With segment mirroring enabled, Greenplum Database automatically fails over to a mirror segment instance when a primary segment instance goes down. Provided one segment instance is online per portion of data, users may not realize a segment is down. If a transaction is in progress when a fault occurs, the in-progress transaction rolls back and restarts automatically on the reconfigured set of segments. The gpstate utility can be used to identify failed segments. The utility displays information from the catalog tables including gp_segment_configuration.

If the entire Greenplum Database system becomes nonoperational due to a segment failure (for example, if mirroring is not enabled or not enough segments are online to access all user data), users will see errors when trying to connect to a database. The errors returned to the client program may indicate the failure. For example:

  1. ERROR: All segment databases are unavailable

How a Segment Failure is Detected and Managed

On the Greenplum Database master host, the Postgres postmaster process forks a fault probe process, ftsprobe. This is also known as the FTS (Fault Tolerance Server) process. The postmaster process restarts the FTS if it fails.

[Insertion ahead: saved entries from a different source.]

(** * canvas-engine: the scene registry, movement and collision logic

    A shallow embedding of the TypeScript classes [CanvasEngine] and
    [CanvasObject].  The repository holds several revisions of both classes;
    each revision that a verified property talks about is embedded in a
    module of its own, named after what distinguishes it:

    - [Lib]     : src/lib/CanvasEngine.ts and src/lib/CanvasObject.ts, the
                  object-literal registry and the synchronous collision sweep
                  inside [setPosition];
    - [Raf]     : the revision whose [setMoveToPosition] drives a
                  requestAnimationFrame loop and whose sweep falls back on
                  [createObject] for an unresolved id (first class of
                  src/unnamed/part_005), with its engine (src/unnamed/part_000)
                  and utils/getMousePosition (src/unnamed/part_007);
    - [Current] : the revision with a [Map] registry, a frame loop calling
                  [update], and an IntersectionObserver per object
                  (CanvasEngine.ts in src/unnamed/part_001, CanvasObject.ts in
                  src/unnamed/part_004).

    Conventions.
    - A JavaScript number is an exact rational ([Q]); rounding, NaN and the
      infinities are outside the model.  [Math.hypot], [Math.sqrt],
      [Math.cos], [Math.sin] and [Math.PI] are platform values: the
      development is parametric in them (classes [Hypot], [Sqrt], [Trig]).
    - Every [CanvasObject] made by an engine's constructor or by
      [createObject] lives in a heap (a list indexed by allocation order); a
      reference is its index, so that two references are the same instance
      exactly when they are equal.
    - Each object owns one content element; the document is therefore
      represented by the objects' [classList] and [attached] fields, in
      allocation order, which is document order for top-level objects.  The
      page is taken to hold no other element that carries a class: objects
      made by [createChild] and the host's own elements are outside the
      model, and so are images, text and input listeners.
    - A class name or collision tag is a single class token, a non-empty
      string without white space, which is what [classList.add] accepts; the
      document is in no-quirks mode, where class names are compared
      case-sensitively.  [document.querySelectorAll] is a platform function
      (class [Selectors]): only the meaning of the selector [.c] for an
      identifier [c] is assumed.
    - An object literal used as a dictionary ([#canvasObjects],
      [#onCollisionTrigger]) is its own properties together with what it
      inherits: a read answers the members of [Object.prototype] too, an
      assignment to [__proto__] replaces the prototype instead of creating
      a property, and [Object.keys] lists the keys that are array indices
      first.  The [#variables] and [#functions] literals of the earlier
      revisions, which hold arbitrary host values, are not embedded.
    - Host callbacks are opaque: a callback is a name and each invocation is
      appended to a trace together with its arguments.  What a host function
      carries as properties is the host's matter (class [HostFunctions]).
    - Clock readings ([performance.now()], [Date.now()]), rectangles reported
      by the layout engine and the results of [Math.random()] are inputs. *)

From Stdlib Require Import QArith Qabs ZArith Lia Bool Ascii.
From stdpp Require Import base gmap strings list sorting.
(** The error [mainWrapper] is to return for a call that failed, as
    the call site wraps it.  A failed [GetData] is not in this table
    ([getDataOrExit] may retry it), nor are the monitor's errors and the
    errors of the two [Close], which are logged or dropped. *)
Definition errorOf (e : Event) : option error :=
  match e with
  | EvNewHTTPBasicOAuthAuthenticator _ (Some err)
  | EvBulkfhirNewClient _ (Some err)
  | EvBcdaNewClient _ (Some err) =>
      Some (fmtError "Error making bulkfhir client: " err)      (* line 134 *)
  | EvNewInMemoryTransactionTimeStore since (Some err) =>
      if isEmpty since then Some err                    (* lines 328, 144 *)
      else Some (wrapError "invalid since timestamp: " err)  (* 315, 144 *)
  | EvNewGCSTransactionTimeStore _ (Some err) => Some err (* lines 321, 144 *)
  | EvLoad (Err err) =>
      Some (wrapError "invalid since timestamp: " err)          (* line 150 *)
  | EvStartBulkDataExport _ (Err err) =>
      Some (fmtError "unable to StartBulkDataExport: " err)     (* line 159 *)
  | EvNewNDJSONSink _ _ (Some err) =>
      Some (fmtError "error making ndjson sink: " err)          (* line 198 *)
  | EvNewFHIRStoreSink _ (Some err) =>
      Some (fmtError "error making FHIR Store sink: " err)      (* line 226 *)
  | EvNewPipeline _ _ (Some err) =>
      Some (fmtError "error making output pipeline: " err)      (* line 233 *)
  | EvAuthenticate (Some err) =>
      Some (errAuthenticating err)                         (* lines 277, 240 *)
  | EvProcess _ _ _ (Some err) => Some err                      (* line 247 *)
  | EvFinalize (Some err) =>
      Some (wrapError "failed to finalize output pipeline: " err) (* 257 *)
  | EvStore _ (Some err) =>
      Some (fmtError "failed to store transaction timestamp: " err) (* 261 *)
  | _ => None
  end.

(** A piece of the run that ends with [x] ([None]: it goes on) stops at
    the first call that fails: no event of it but the last is one, and
    when the last is one the piece returns its error. *)
Definition Halting (x : option Outcome) (t : list Event) : Prop :=
  Forall (λ e, errorOf e = None) (removelast t)
  ∧ ∀ e err, last t = Some e → errorOf e = Some err →
             x = Some (Returned (Some err)).

(** The deferred calls a piece of the run leaves for its events [t], on
    top of those it found: the [Close] of each stream downloaded, the
    last one first. *)
Definition closesOf (t : list Event) : list ReadCloser := reverse (readers t).

(** The events of the deferred call of the client's [Close] that
    returns [res], lines 136-140. *)
Definition clientClosed (res : option error) : list Event :=
  EvClientClose res
  :: match res with
     | Some e => [EvLog (LogCloseError e)]
     | None => []
     end.

(** An event of the downloading phase that is of a URL of [plan], under
    the resource type [plan] gives it. *)
Definition planned (plan : list (ResourceType * string)) (e : Event) : Prop :=
  match e with
  | EvGetData url _ => ∃ rt, In (rt, url) plan
  | EvProcess rt url _ _ => In (rt, url) plan
  | _ => True
  end.

(** The flags pass the checks of lines 109-126. *)
Definition checkedFlags (cfg : mainWrapperConfig) : Prop :=
  clientID cfg ≠ "" ∧ clientSecret cfg ≠ ""
  ∧ (enableFHIRStore cfg = true →
     rectify cfg = true
     ∧ fhirStoreGCPProject cfg ≠ "" ∧ fhirStoreGCPLocation cfg ≠ ""
     ∧ fhirStoreGCPDatasetID cfg ≠ "" ∧ fhirStoreID cfg ≠ "")
  ∧ (fhirStoreEnableGCSBasedUpload cfg = true →
     fhirStoreGCSBasedUploadBucket cfg ≠ "").

(** The warning of lines 128-130, logged when the flags ask for no
    output. *)
Definition warned (cfg : mainWrapperConfig) : list Event :=
  if isEmpty (outputPrefix cfg) && negb (enableFHIRStore cfg)
  then [EvLog LogNoOutput] else [].

(** The events of [getBulkFHIRClient], lines 294-303: with
    [enable_generalized_bulk_import] the authenticator, whose
    constructor returns [auth], and when that is no error the generalized
    client after it; without the flag the BCDA client alone.  [res] is
    what the constructor of the client returns. *)
Definition clientMade (cfg : mainWrapperConfig) (auth res : option error)
  : list Event :=
  if useGeneralizedBulkImport cfg then
    EvNewHTTPBasicOAuthAuthenticator (authURL cfg) auth
    :: match auth with
       | None => [EvBulkfhirNewClient (baseServerURL cfg) res]
       | Some _ => []
       end
  else [EvBcdaNewClient (bcdaServerURL cfg) res].

(** [e] is the call of a constructor of an authenticator or a client. *)
Definition makesClient (e : Event) : Prop :=
  match e with
  | EvNewHTTPBasicOAuthAuthenticator _ _
  | EvBulkfhirNewClient _ _
  | EvBcdaNewClient _ _ => True
  | _ => False
  end.

(** What an event of the configuring phase says of the flags: the
    client and the store constructed are the ones the flags select. *)
Definition configured (cfg : mainWrapperConfig) (e : Event) : Prop :=
  match e with
  | EvLog LogNoOutput =>
      outputPrefix cfg = "" ∧ enableFHIRStore cfg = false
  | EvNewHTTPBasicOAuthAuthenticator url _ =>
      useGeneralizedBulkImport cfg = true ∧ url = authURL cfg
  | EvBulkfhirNewClient url _ =>
      useGeneralizedBulkImport cfg = true ∧ url = baseServerURL cfg
  | EvBcdaNewClient url _ =>
      useGeneralizedBulkImport cfg = false ∧ url = bcdaServerURL cfg
  | EvNewInMemoryTransactionTimeStore s _ =>
      s = since cfg ∧ sinceFile cfg = ""
  | EvNewGCSTransactionTimeStore path _ =>
      path = sinceFile cfg ∧ since cfg = ""
      ∧ strings_HasPrefix path "gs://" = true
  | _ => True
  end.

(** What an event of the building phase says of the flags: the sinks
    and the pipeline constructed are the ones the flags ask for. *)
Definition built (cfg : mainWrapperConfig) (e : Event) : Prop :=
  match e with
  | EvNewNDJSONSink directory filePrefix _ =>
      outputPrefix cfg ≠ ""
      ∧ filepath_Split (outputPrefix cfg) = (directory, filePrefix)
  | EvLog LogFHIRStoreUpload => enableFHIRStore cfg = true
  | EvNewFHIRStoreSink c _ =>
      enableFHIRStore cfg = true
      ∧ c = fhirStoreSinkConfig cfg transactionTimePtr
  | EvNewPipeline processors sinks _ =>
      processors = (if rectify cfg then 1 else 0)%nat
      ∧ sinks = ((if nonEmpty (outputPrefix cfg) then 1 else 0)
                 + (if enableFHIRStore cfg then 1 else 0))%nat
  | _ => True
  end.

(** The place of a phase in the text of [mainWrapper]. *)
Definition phaseRank (P : Phase) : nat :=
  match P with
  | Configuring => 0
  | JobResolving => 1
  | JobPolling => 2
  | Recording => 3
  | Building => 4
  | Downloading => 5
  | Finalizing => 6
  | Committing => 7
  | Completing => 8
  | Leaving => 9
  end.

(** [e1] is of the phase of [e2] or of an earlier one. *)
Definition notAfter (e1 e2 : Event) : Prop :=
  (phaseRank (phaseOf e1) ≤ phaseRank (phaseOf e2))%nat.

(** Events in the order of the phases, none of a phase before the
    [n]th. *)
Definition orderedFrom (n : nat) (t : list Event) : Prop :=
  Forall (λ e, (n ≤ phaseRank (phaseOf e))%nat) t
  ∧ StronglySorted notAfter t.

The FTS runs in a loop with a sleep interval between each cycle. On each loop, the FTS probes each primary segment instance by making a TCP socket connection to the segment instance using the hostname and port registered in the gp_segment_configuration table. If the connection succeeds, the segment performs a few simple checks and reports back to the FTS. The checks include running a stat system call on critical segment directories and checking for internal faults in the segment instance. If no issues are detected, a positive reply is sent to the FTS and no action is taken for that segment instance.

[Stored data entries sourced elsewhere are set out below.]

(** The stand-in news model answers with the four codes and one unknown
    label; the table shows them in that order, remapped where mapped. *)
Lemma results_order_witness :
  In (CallClassifier category_pipe_
        (Scenario.of_ascii "Stocks rallied after the earnings report."))
     (fst (page_s (Scenario.request NewsCategoryClassification
                     "Stocks rallied after the earnings report."))) /\
  map (fun df => map fst (table_rows df))
      (tables (fst (page_s (Scenario.request NewsCategoryClassification
                              "Stocks rallied after the earnings report."))))
    = [[CStr "World"; CStr "Sports"; CStr "Business"; CStr "Sci/Tech"; CStr "LABEL_9"]] /\
  map (fun fig => map fst (sectors fig))
      (charts (fst (page_s (Scenario.request NewsCategoryClassification
                              "Stocks rallied after the earnings report."))))
    = [[CStr "World"; CStr "Sports"; CStr "Business"; CStr "Sci/Tech"; CStr "LABEL_9"]].
Proof.
  assert (Hin : In (CallClassifier category_pipe_
                      (Scenario.of_ascii "Stocks rallied after the earnings report."))
                   (fst (page_s (Scenario.request NewsCategoryClassification
                                   "Stocks rallied after the earnings report.")))).
  { vm_compute. auto 20. }
  split; [exact Hin|].
  destruct (results_keep_classifier_order Scenario.detect Scenario.translate
              Scenario.round Scenario.round
              Scenario.sentiment_pipe Scenario.toxic_pipe Scenario.category_pipe
              (Scenario.request NewsCategoryClassification
                 "Stocks rallied after the earnings report.")
              (Scenario.of_ascii "Stocks rallied after the earnings report.")
              _ [] Hin eq_refl) as (_ & _ & H).
  destruct H as (Ht & Hc & _); [discriminate|].
  rewrite Ht, Hc. split; reflexivity.
Defined.

(** The sentiment model is 99.9875 % positive: the page shows 0.01 and
    99.99. *)
Lemma confidences_witness :
  In (CallClassifier sentiment_pipe_ (Scenario.of_ascii "I love this!"))
     (fst (page Scenario.detect Scenario.translate
             Binary64.numpy_round Binary64.builtin_round
             Scenario.sentiment_pipe Scenario.toxic_pipe Scenario.category_pipe
             (Scenario.request SentimentAnalysis "I love this!"))) /\
  map (fun df => map snd (table_rows df))
      (tables (fst (page Scenario.detect Scenario.translate
                      Binary64.numpy_round Binary64.builtin_round
                      Scenario.sentiment_pipe Scenario.toxic_pipe Scenario.category_pipe
                      (Scenario.request SentimentAnalysis "I love this!"))))
    = [[CFloat 0.01; CFloat 99.99]] /\
  PrimFloat.leb 0 99.99 = true /\ PrimFloat.leb 99.99 100 = true /\
  Binary64.two_decimals 99.99 /\
  Binary64.numpy_round 99.99 2 = 99.99%float /\
  Binary64.builtin_round 99.99 2 = 99.99%float.
Proof.
  assert (Hin : In (CallClassifier sentiment_pipe_ (Scenario.of_ascii "I love this!"))
                   (fst (page Scenario.detect Scenario.translate
                           Binary64.numpy_round Binary64.builtin_round
                           Scenario.sentiment_pipe Scenario.toxic_pipe
                           Scenario.category_pipe
                           (Scenario.request SentimentAnalysis "I love this!")))).
  { vm_compute. auto 20. }
  split; [exact Hin |].
  split; [vm_compute; reflexivity |].
  destruct (confidences_are_percentages_with_two_decimals
              Scenario.detect Scenario.translate
              Scenario.sentiment_pipe Scenario.toxic_pipe Scenario.category_pipe
              (Scenario.request SentimentAnalysis "I love this!")
              (Scenario.of_ascii "I love this!")
              [Rec "NEGATIVE" 0.000125; Rec "POSITIVE" 0.999875] [] Hin eq_refl)
    as [H _].
  { intros r [<- | [<- | []]]; split; reflexivity. }
  destruct (H [(CStr "NEGATIVE", CFloat 0.01); (CStr "POSITIVE", CFloat 99.99)])
    as [_ H2].
  { left. eexists. split; [vm_compute; left; reflexivity |]. vm_compute. reflexivity. }
  apply (H2 (CStr "POSITIVE")). right. left. reflexivity.
Defined.

Lemma table_and_chart_witness :
  snd (page_s (Scenario.request ToxicCommentDetection "I love this!")) = Done tt /\
  exists (df : DataFrame) (fig : Figure),
    tables (fst (page_s (Scenario.request ToxicCommentDetection "I love this!"))) = [df] /\
    charts (fst (page_s (Scenario.request ToxicCommentDetection "I love this!"))) = [fig] /\
    sectors fig = table_rows df /\
    length (table_rows df) = 6.
Proof.
  assert (Hd : snd (page_s (Scenario.request ToxicCommentDetection "I love this!")) = Done tt)
    by reflexivity.
  split; [exact Hd|].
  destruct (table_and_chart_show_the_same Scenario.detect Scenario.translate
              Scenario.round Scenario.round
              Scenario.sentiment_pipe Scenario.toxic_pipe Scenario.category_pipe
              (Scenario.request ToxicCommentDetection "I love this!")
              eq_refl eq_refl Hd) as (df & fig & before & _ & Ht & Hc & _ & _ & Hs & _).
  exists df, fig. split; [exact Ht|]. split; [exact Hc|]. split; [exact Hs|].
  assert (E : tables (fst (page_s (Scenario.request ToxicCommentDetection "I love this!")))
              = [shown_frame Scenario.round Scenario.round ToxicCommentDetection
                   [Rec "toxic" 0.0625%float; Rec "severe_toxic" 0.001953125%float;
                    Rec "obscene" 0.015625%float; Rec "threat" 0.0009765625%float;
                    Rec "insult" 0.03125%float; Rec "identity_hate" 0.00390625%float]])
    by reflexivity.
  rewrite E in Ht. injection Ht as <-. reflexivity.
Defined.

(** Both kinds of labels on the stand-ins: sentiment labels reach the
    table as the model gave them, news labels remapped. *)
Lemma labels_witness :
  (exists confidences : Series,
     tables (fst (classify Scenario.round Scenario.round
                    Scenario.sentiment_pipe Scenario.toxic_pipe Scenario.category_pipe
                    "Sentiment Analysis" (Scenario.of_ascii "I love this!")))
     = [[("Sentiment", StrSeries ["NEGATIVE"; "POSITIVE"]);
         ("Confidence (%)", confidences)]]) /\
  (exists confidences : Series,
     tables (fst (classify Scenario.round Scenario.round
                    Scenario.sentiment_pipe Scenario.toxic_pipe Scenario.category_pipe
                    "News Category Classification" (Scenario.of_ascii "I love this!")))
     = [[("Category", StrSeries ["World"; "Sports"; "Business"; "Sci/Tech"; "LABEL_9"]);
         ("Confidence (%)", confidences)]]).
Proof.
  destruct (news_labels_remapped_others_untouched Scenario.round Scenario.round
              Scenario.sentiment_pipe Scenario.toxic_pipe Scenario.category_pipe)
    as (_ & _ & _ & H).
  split.
  - exact (H SentimentAnalysis (Scenario.of_ascii "I love this!") _ _ [] eq_refl).
  - exact (H NewsCategoryClassification (Scenario.of_ascii "I love this!") _ _ [] eq_refl).
Defined.

(** Two requests in one process: the three models are constructed once. *)
Example one_process_loads_once :
  loads (process_s Scenario.pipeline None
           [Scenario.request NewsCategoryClassification "Me encanta esto!";
            Scenario.request SentimentAnalysis "I love this!"])
  = models.
Proof. vm_compute. reflexivity. Qed.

If the connection cannot be made, or if a reply is not received in the timeout period, then a retry is attempted for the segment instance. If the configured maximum number of probe attempts fail, the FTS probes the segment’s mirror to ensure that it is up, and then updates the gp_segment_configuration table, marking the primary segment “down” and setting the mirror to act as the primary. The FTS updates the gp_configuration_history table with the operations performed.

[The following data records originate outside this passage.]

(** X5. With the concurrency 0 the index never moves: on a list that is
    not empty the loop does not end, whatever the number of turns. *)
Lemma runInBatches_zero_concurrency {T R E : Type}
    (processor : T → E + R) (sched : nat → list nat) (items : list T)
    (delayMs : N) (fuel : nat) :
  items ≠ [] →
  runInBatches processor sched fuel items 0 delayMs = None.
Proof.
  intros Hne. unfold runInBatches.
  assert (Hwin : ∀ order completed0 log0,
             run_window processor (length items) [] order completed0 log0
             = (Some (inr []), completed0, log0 ++ [])).
  { intros order completed0 log0. unfold run_window.
    cbn [List.map length replicate].
    set (st0 := WindowState completed0 (log0 ++ []) [] None).
    assert (Hfold : fold_left (settle processor (length items) []) order st0 = st0).
    { induction order as [|k order IH]; [done|]. cbn [fold_left].
      unfold settle at 2. by rewrite lookup_nil. }
    by rewrite Hfold. }
  generalize (@nil R) at 1. generalize 0 at 3. generalize (@nil (@batch_event T R)).
  induction fuel as [|fuel IH]; intros log0 completed0 results; [done|].
  cbn [batches_loop]. rewrite take_0, Hwin, Nat.add_0_r.
  destruct (Nat.ltb_spec 0 (length items)) as [_|Hlen].
  - apply IH.
  - destruct items; [done|simpl in Hlen; lia].
Qed.

(** C4. For every list of items, every concurrency of 1 or more and every
    task function whose tasks are fulfilled, and whatever the order in
    which the tasks of each window settle (all of them do), [runInBatches]
    returns the array that has one result an item and, at every index, the
    result of the task of the item at that index; a number of turns above
    the number of items is enough for it to return. *)
Theorem runInBatches_results_in_input_order {T R E : Type}
    (processor : T → E + R) (sched : nat → list nat) (items : list T)
    (concurrency : nat) (delayMs : N) (fuel : nat) :
  1 ≤ concurrency →
  (∀ x, x ∈ items → ∃ r, processor x = inr r) →
  (∀ i, i < length items →
     sched i ≡ₚ seq 0 (length (take concurrency (drop i items)))) →
  length items < fuel →
  ∃ results log1,
    runInBatches processor sched fuel items concurrency delayMs
    = Some (inr results, log1)
    ∧ length results = length items
    ∧ ∀ i item, items !! i = Some item →
        ∃ r, results !! i = Some r ∧ processor item = inr r.
Proof.
  intros Hc Hful Hsched Hfuel.
  (* the result of a task, read off [processor] *)
  set (f := λ x, match processor x with inr r => Some r | inl _ => None end).
  destruct items as [|x0 items'] eqn:Hitems.
  - destruct fuel; [simpl in Hfuel; lia|]. exists [], []. simpl.
    split; [done|]. split; [done|]. intros i item Hi. by destruct i.
  - rewrite <- Hitems in *.
    destruct (Hful x0) as [r0 Hr0]; [rewrite Hitems; by left|].
    set (g := λ x, default r0 (f x)).
    assert (Hg : ∀ x, x ∈ items → processor x = inr (g x)).
    { intros x Hx. destruct (Hful x Hx) as [r Hr]. unfold g, f.
      by rewrite Hr. }
    destruct (batches_loop_in_order processor sched items concurrency delayMs
                g Hc Hg Hsched fuel 0 [] 0 []) as (log1 & Hrun); [lia|].
    exists (g <$> items), log1. unfold runInBatches. rewrite Hrun.
    split; [done|]. split; [apply length_fmap|].
    intros i item Hi. exists (g item). rewrite list_lookup_fmap, Hi.
    split; [done|]. apply Hg. by eapply list_elem_of_lookup_2.
Qed.

(** The theorem on five items in windows of two, every window settling
    last task first. *)
Lemma runInBatches_results_in_input_order_witness :
  ∃ results log1,
    runInBatches (λ x : nat, inr (A:=unit) (x * 10))
      (λ i, rev (seq 0 (length (take 2 (drop i [1; 2; 3; 4; 5])))))
      6 [1; 2; 3; 4; 5] 2 500%N
    = Some (inr results, log1)
    ∧ length results = 5
    ∧ ∀ i item, [1; 2; 3; 4; 5] !! i = Some item →
        ∃ r, results !! i = Some r ∧ inr (A:=unit) (item * 10) = inr r.
Proof.
  apply (runInBatches_results_in_input_order
           (λ x : nat, inr (A:=unit) (x * 10))
           (λ i, rev (seq 0 (length (take 2 (drop i [1; 2; 3; 4; 5])))))
           [1; 2; 3; 4; 5] 2 500%N 6).
  - lia.
  - intros x _. by eexists.
  - intros i _. symmetry. apply Permutation_rev.
  - simpl. lia.
Defined.

End BatchFacts.

(** ** Searching a string *)

Module StringFacts.



End StringFacts.

(** ** classifyPage *)

Module ClassifyFacts.

Import Json Cheerio Crawler StringFacts.

(** The shapes of a path that the specification names. *)










Section Platform.

Variable Number_toString : float → jstr.
Variable URL_of_absolute : jstr → option URL.






End Platform.


End ClassifyFacts.

(** ** extractLinks *)

Module LinkFacts.

Import Json Cheerio Crawler.

(** The [href] of every anchor that has one, in document order. *)
Definition href_of (el : node) : jstr := default [] (attr [el] (lit "href")).

Definition hrefs (doc : list node) : list jstr :=
  href_of <$> select sel_a_href doc.

(** The links left out of both counts: fragments, [mailto:] and [tel:]. *)
Definition excluded (href : jstr) : bool :=
  startsWith (lit "#") href || startsWith (lit "mailto:") href
  || startsWith (lit "tel:") href.

(** A path-relative link: one slash at the start, not two. *)
Definition path_relative (href : jstr) : bool :=
  startsWith (lit "/") href && negb (startsWith (lit "//") href).

Section Platform.

Variable URL_of_absolute : jstr → option URL.

(** The three classes of a link that is not left out: internal (relative
    to the root, or with the host of the page), external (with another
    host), and skipped (neither relative to the root nor a URL that the
    parser accepts: a relative reference, a link that starts with two
    slashes, the empty link). *)
Definition internal_href (baseHost href : jstr) : bool :=
  negb (excluded href)
  && (path_relative href
      || match newURL URL_of_absolute href with
         | Some u => jstr_eqb (hostname u) baseHost
         | None => false
         end).

Definition external_href (baseHost href : jstr) : bool :=
  negb (excluded href) && negb (path_relative href)
  && match newURL URL_of_absolute href with
     | Some u => negb (jstr_eqb (hostname u) baseHost)
     | None => false
     end.

Definition skipped_href (href : jstr) : bool :=
  negb (excluded href) && negb (path_relative href)
  && match newURL URL_of_absolute href with
     | Some _ => false
     | None => true
     end.

(** The specification as it is written: every link that is not left out counts
    once, as internal or as external. *)
Definition every_link_counted (doc : list node) (baseHost : jstr) : Prop :=
  length (extractLinks URL_of_absolute doc baseHost).1
  + (extractLinks URL_of_absolute doc baseHost).2
  = length (List.filter (λ h, negb (excluded h)) (hrefs doc)).

Lemma newURL_empty : newURL URL_of_absolute [] = None.
Proof. reflexivity. Qed.

Lemma link_step_spec (baseHost : jstr) (acc : list jstr * nat) (el : node) :
  link_step URL_of_absolute baseHost acc el
  = (acc.1 ++ (if internal_href baseHost (href_of el) then [href_of el] else []),
     acc.2 + (if external_href baseHost (href_of el) then 1 else 0)).
Proof.
  unfold link_step, internal_href, external_href, excluded, path_relative.
  fold (href_of el). destruct acc as [internal externalCount].
  unfold jstr_eqb at 1. case_bool_decide as Hempty.
  - rewrite Hempty. cbn. by rewrite app_nil_r, Nat.add_0_r.
  - destruct (startsWith (lit "#") (href_of el)),
      (startsWith (lit "mailto:") (href_of el)),
      (startsWith (lit "tel:") (href_of el)),
      (startsWith (lit "/") (href_of el)),
      (startsWith (lit "//") (href_of el));
      cbn [orb andb negb fst snd];
      rewrite ?app_nil_r, ?Nat.add_0_r; try done;
      (destruct (newURL URL_of_absolute (href_of el)) as [u|];
       [destruct (jstr_eqb (hostname u) baseHost)|];
       cbn [orb andb negb]; rewrite ?app_nil_r, ?Nat.add_0_r; try done;
       f_equal; lia).
Qed.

When there is only an active primary segment and the corresponding mirror is down, the primary goes into the Not In Sync state and continues logging database changes, so the mirror can be synchronized without performing a full copy of data from the primary to the mirror.

Configuring FTS Behavior

There is a set of server configuration parameters that affect FTS behavior:

gp_fts_probe_interval

How often, in seconds, to begin a new FTS loop. For example if the setting is 60 and the probe loop takes 10 seconds, the FTS process sleeps 50 seconds. If the setting is 60 and probe loop takes 75 seconds, the process sleeps 0 seconds. The default is 60, and the maximum is 3600.

gp_fts_probe_timeout

Probe timeout between master and segment, in seconds. The default is 20, and the maximum is 3600.

gp_fts_probe_retries

The number of attempts to probe a segment. For example if the setting is 5 there will be 4 retries after the first attempt fails. Default: 5

gp_log_fts

Logging level for FTS. The value may be “off”, “terse”, “verbose”, or “debug”. The “verbose” setting can be used in production to provide useful data for troubleshooting. The “debug” setting should not be used in production. Default: “terse”

gp_segment_connect_timeout

The maximum time (in seconds) allowed for a mirror to respond. Default: 600 (10 minutes)

In addition to the fault checking performed by the FTS, a primary segment that is unable to send data to its mirror can change the status of the mirror to down. The primary queues up the data and after gp_segment_connect_timeout seconds pass, indicates a mirror failure, causing the mirror to be marked down and the primary to go into Not In Sync mode.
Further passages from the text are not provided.